The Walt Bodine Show - Driving Across Missouri and Kansas
Here's an interview Ted and I did last spring for our book on I-70 through Missouri. We were honored to be on NPR, but after realizing that over a million people (ok, at least more than 10) could be listening, we got pretty nervous. It was a great time, though, and the staff was very friendly. After being prepped on how to correctly cough on radio (hit the silent button), we were shuttled down the hall into a tiny recording studio.  They dressed us up with super-huge headsets--artificial ears through which we heard ourselves talk, placed a huge microphone in front of us and asked us politely not to move over an inch for the next hour. I failed at one point, and a guy came out and adjusted mine back in front of my face (all while the audience had no clue)-- ah the secret joy of radio faux pas. This pose was difficult for an Italian woman who needs to talk with her hands and for one who needs smiling reassurance. Because I couldn't turn, I could only see Ted out of the corner of my eye and wondered if his face was full of bewilderment, embarrassment, glee, or fascination while I was answering questions. This was definitely a highlight during our I-70 journey!

Sunday, January 16, 2011

Interpreting the highway

Ted and I are both involved in the field of Interpretation, an informational and inspirational process designed to enhance understanding, appreciation, and protection of our cultural and natural legacy. We both teach interpretive training courses at universities and we are both Certified Interpretive Trainers through the National Association for Interpretation. We hope to encourage and inspire those who want to work in nature centers, state and national parks, wildlife refuges, historical sites, and museums. People interpret poetry, art, and the world around them through their own eyes and experiences. As interpreters we hope to heighten that process by helping people combine that emotional connection with an intellectual one. Now we've taken interpretation to the road!

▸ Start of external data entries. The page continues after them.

(* ===== verification/Receipts.v ===== *)
(** * Reactions, read receipts and delivery receipts

    The reaction and read-cursor part of [internal/storage/content_store.go]
    and [internal/storage/receipt_store.go].  The clock is an argument (two
    readings where the code reads it twice), and so is the order in which Go
    ranges over a map. *)

From S2P Require Import Prelude GoStrings GoJson Domain Admission Database Conversations Memberships MembershipRules Messages Retention MessageEvents Sync.
From stdpp Require Import base numbers list strings gmap fin_maps sorting.
From Stdlib Require Import ZArith ZifyBool Lia.
Open Scope Z_scope.

(** ** Reactions *)

Record Reaction := mkReaction {
  rx_ID : string; rx_MessageID : string; rx_AccountID : string; rx_ReactionCiphertext : string; rx_CreatedAt : Z }.

(** [SELECT conversation_id FROM message_envelopes WHERE id = ? AND
    (expires_at IS NULL OR expires_at > ?)] *)
Definition live_conversation (d : DB) (now : Z) (messageID : string) : option string :=
  match d.(content).(messages) !! messageID with
  | Some m => if unexpired now m then Some m.(m_ConversationID) else None
  | None => None
  end.

Definition reaction_payload (messageID accountID : string) : Payload :=
  [("message_id", VStr messageID); ("account_id", VStr accountID)]%string.

(** [INSERT ... ON CONFLICT(message_id, account_id) DO UPDATE]: the row keeps
    its id. *)
Definition upsert_reaction (newID messageID accountID ciphertext : string) (now : Z) : Tx unit :=
  d ← read (fun d => d);
  let taken := existsb (fun r => r.(re_id) =s? newID) (map_to_list d.(content).(reactions)).*2 in
  guard_tx (negb taken && exists_in d.(rooms).(accounts) accountID) ErrConstraint ≫= fun _ =>
  on_content (upd_reactions (fun m =>
    let id := match m !! (messageID, accountID) with Some r => r.(re_id) | None => newID end in
    <[(messageID, accountID) := mkReactionRow id ciphertext now]> m)).
(* ===== verification/MlsGroups.v ===== *)
(** * MLS group membership and key packages

    Commit bundles, pending changes and claims of
    [internal/storage/mls_group_store.go], the legacy messages of
    [mls_message_store.go], [key_package_store.go] and
    [queueMLSRevocations] of [identity_store.go]. *)

From S2P Require Import Prelude GoStrings GoJson Domain Admission Database Conversations Messages Retention Sync Mls.
From stdpp Require Import base numbers list strings gmap fin_maps sorting.
From Stdlib Require Import ZArith ZifyBool Lia.
Open Scope Z_scope.

(** ** Commit bundles *)

Definition maxMLSBundleChanges : Z := 256.
Definition maxMLSHandshake : Z := 4 * 1024 * 1024.

Record MLSDeviceRef := mkMLSDeviceRef { ref_AccountID : string; ref_DeviceID : string }.

Record MLSCommitBundleInput := mkBundle {
  in_ConversationID : string; in_SenderAccountID : string; in_SenderDeviceID : string; in_Epoch : Z;
  in_IdempotencyKey : string; in_Commit : string; in_Welcome : string; in_Added : list MLSDeviceRef;
  in_Removed : list MLSDeviceRef; in_RevocationDeviceID : string }.

Record MLSCommitBundleResult := mkBundleResult {
  br_Commit : option MLSMessage; br_Welcomes : list MLSMessage; br_Epoch : Z; br_Duplicate : bool;
  br_RevocationCompletedEventID : Z }.

(** The loop of [validMLSDeviceRefs] with the devices seen so far. *)
Fixpoint valid_refs (seen : list string) (refs : list MLSDeviceRef) : bool :=
  match refs with
  | [] => true
  | ref :: refs =>
      if (TrimSpace ref.(ref_AccountID) =s? "") || (TrimSpace ref.(ref_DeviceID) =s? "") ||
         (128 <? slen ref.(ref_AccountID)) || (128 <? slen ref.(ref_DeviceID)) || mem seen ref.(ref_DeviceID)
      then false
      else valid_refs (ref.(ref_DeviceID) :: seen) refs
  end.

Definition validMLSDeviceRefs (refs : list MLSDeviceRef) : bool :=
  (len refs <=? maxMLSBundleChanges) && valid_refs [] refs.

Definition trim_bundle (i : MLSCommitBundleInput) : MLSCommitBundleInput :=
  mkBundle (TrimSpace i.(in_ConversationID)) i.(in_SenderAccountID) i.(in_SenderDeviceID) i.(in_Epoch)
    (TrimSpace i.(in_IdempotencyKey)) i.(in_Commit) i.(in_Welcome) i.(in_Added) i.(in_Removed) (TrimSpace i.(in_RevocationDeviceID)).

Definition hasCommit (i : MLSCommitBundleInput) : bool := 0 <? slen i.(in_Commit).
Definition updateOnly (i : MLSCommitBundleInput) : bool :=
  hasCommit i && (len i.(in_Added) =? 0) && (len i.(in_Removed) =? 0).

Definition names (refs : list MLSDeviceRef) (deviceID : string) : bool := existsb (fun r => r.(ref_DeviceID) =s? deviceID) refs.

(** The checks before the transaction, on the trimmed input. *)
Definition bundle_valid (i : MLSCommitBundleInput) : bool :=
  negb ((i.(in_ConversationID) =s? "") || (i.(in_SenderAccountID) =s? "") || (i.(in_SenderDeviceID) =s? "") ||
        (i.(in_Epoch) <? 0) || (i.(in_IdempotencyKey) =s? "") || (96 <? slen i.(in_IdempotencyKey)) ||
        (maxMLSHandshake <? slen i.(in_Commit)) || (maxMLSHandshake <? slen i.(in_Welcome)) ||
        negb (validMLSDeviceRefs i.(in_Added)) || negb (validMLSDeviceRefs i.(in_Removed)) ||
        negb (Bool.eqb (0 <? len i.(in_Added)) (0 <? slen i.(in_Welcome))) ||
        (negb (hasCommit i) && ((0 <? len i.(in_Added)) || (0 <? len i.(in_Removed)) || negb (i.(in_Epoch) =? 0)))) &&
  negb (names i.(in_Removed) i.(in_SenderDeviceID)) &&
  ((i.(in_RevocationDeviceID) =s? "") || names i.(in_Removed) i.(in_RevocationDeviceID)).
Lemma grown_messages f : preserves (grown d0) (on_mls (upd_mls_messages f)).
Proof. by apply grown_other. Qed.
Lemma grown_revocations f : preserves (grown d0) (on_mls (upd_mls_revocations f)).
Proof. by apply grown_other. Qed.
Lemma grown_required f : preserves (grown d0) (on_mls (upd_mls_required f)).
Proof. by apply grown_other. Qed.
Lemma grown_messages_in f d : grown d0 d -> grown d0 (upd_mls (upd_mls_messages f) d).
Proof. by intros [S E W]; split. Qed.
Lemma grown_packages_in f d : grown d0 d -> grown d0 (upd_mls (upd_key_packages f) d).
Proof. by intros [S E W]; split. Qed.
Lemma grown_packages f : preserves (grown d0) (on_mls (upd_key_packages f)).
Proof. by apply grown_other. Qed.
Lemma grown_delete gone : preserves (grown d0) (delete_revocations gone).
Proof. by apply grown_other. Qed.

(** Roster updates that open no window onto the past. *)
Lemma grown_devices f :
  (forall d c dev id, is_Some (mlsGroupEpoch d0 c) -> id <= d0.(events).(sync_seq) ->
     in_window (upd_mls (upd_mls_devices f) d) c dev id = true -> in_window d c dev id = true) ->
  preserves (grown d0) (on_mls (upd_mls_devices f)).
Proof. intros Hf. apply pv_mls. intros d [S E W]. split; [done..|]. intros c dev id Hc Hid Hw. by apply W, Hf. Qed.

Lemma grown_alter_device k f :
  (forall r id, mls_window id (f r) = true -> mls_window id r = true) ->
  preserves (grown d0) (on_mls (upd_mls_devices (alter f k))).
Proof.
  intros Hf. apply grown_devices. intros d c dev id _ _. unfold in_window. simpl. rewrite lookup_alter.
  case_decide; [subst k|done]. destruct (mls_devices _ !! _); [apply Hf|done].
Qed.

Lemma grown_removed c ev ref : preserves (grown d0) (mark_removed c ev ref).
Proof.
  apply grown_alter_device. intros r id. case_bool_decide as E; [|done]. unfold mls_window. rewrite E. simpl.
  intros [-> _]%andb_prop. done.
Qed.

Lemma grown_put c dev ev epoch a u :
  d0.(events).(sync_seq) < ev -> preserves (grown d0) (put_device c dev (mkMlsDeviceRow a ev epoch None u)).
Proof.
  intros Hev. apply grown_devices. intros d c' dev' id _ Hid. unfold in_window. simpl. rewrite lookup_insert.
  case_decide; [|done]. unfold mls_window. simpl. intros [?%Z.ltb_lt _]%andb_prop. lia.
Qed.

Lemma grown_bump c : preserves (grown d0) (on_mls (upd_mls_groups (alter (fun e => e + 1) c))).
Proof.
  apply pv_mls. intros d [S E W]. split; [done| |done]. intros c' e He. destruct (E c' e He) as (e' & He' & ?).
  unfold mlsGroupEpoch in *. simpl. rewrite lookup_alter.
  case_decide; subst; rewrite He'; [exists (e' + 1)|exists e']; (split; [done|lia]).
Qed.
End grown.
#[export] Hint Resolve grown_messages grown_revocations grown_required grown_packages grown_delete grown_removed grown_put grown_bump : txs.

Lemma grown_insert d0 id row : preserves (grown d0) (insertMLSMessage id row).
Proof. unfold insertMLSMessage, insert_mls_row, insertSyncEvent, set_mls_event. mls_auto. Qed.

Lemma insertMLSMessage_event id row s m s' :
  insertMLSMessage id row s = (Ok m, s') -> m.(ml_ID) = id /\ m.(ml_SyncEventID) = s.(db).(events).(sync_seq) + 1.
Proof.
  unfold insertMLSMessage, insert_mls_row, insertSyncEvent, set_mls_event, on_mls. intros H.
  run_all. done.
Qed.

Lemma grown_complete d0 c dev now : preserves (grown d0) (completeMLSRevocationIfConfirmed c dev now).
Proof. unfold completeMLSRevocationIfConfirmed, set_revocation, insertSyncEvent. mls_auto. Qed.
#[export] Hint Resolve grown_insert grown_complete : txs.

Interpretation gives highway travelers the ability to perceive and understand the beauty along the roadsides. Through interpretation people can understand and appreciate the beauty in grasses or grainfields, in marshes or meadows. Interpretation may reveal the beauty of courageous or sacrificial acts that took place along the route or the beauty in the utility of a piece of farm machinery. Moreover, interpretation instills in people the desire to experience even more beauty in their travels, and indeed in their lives.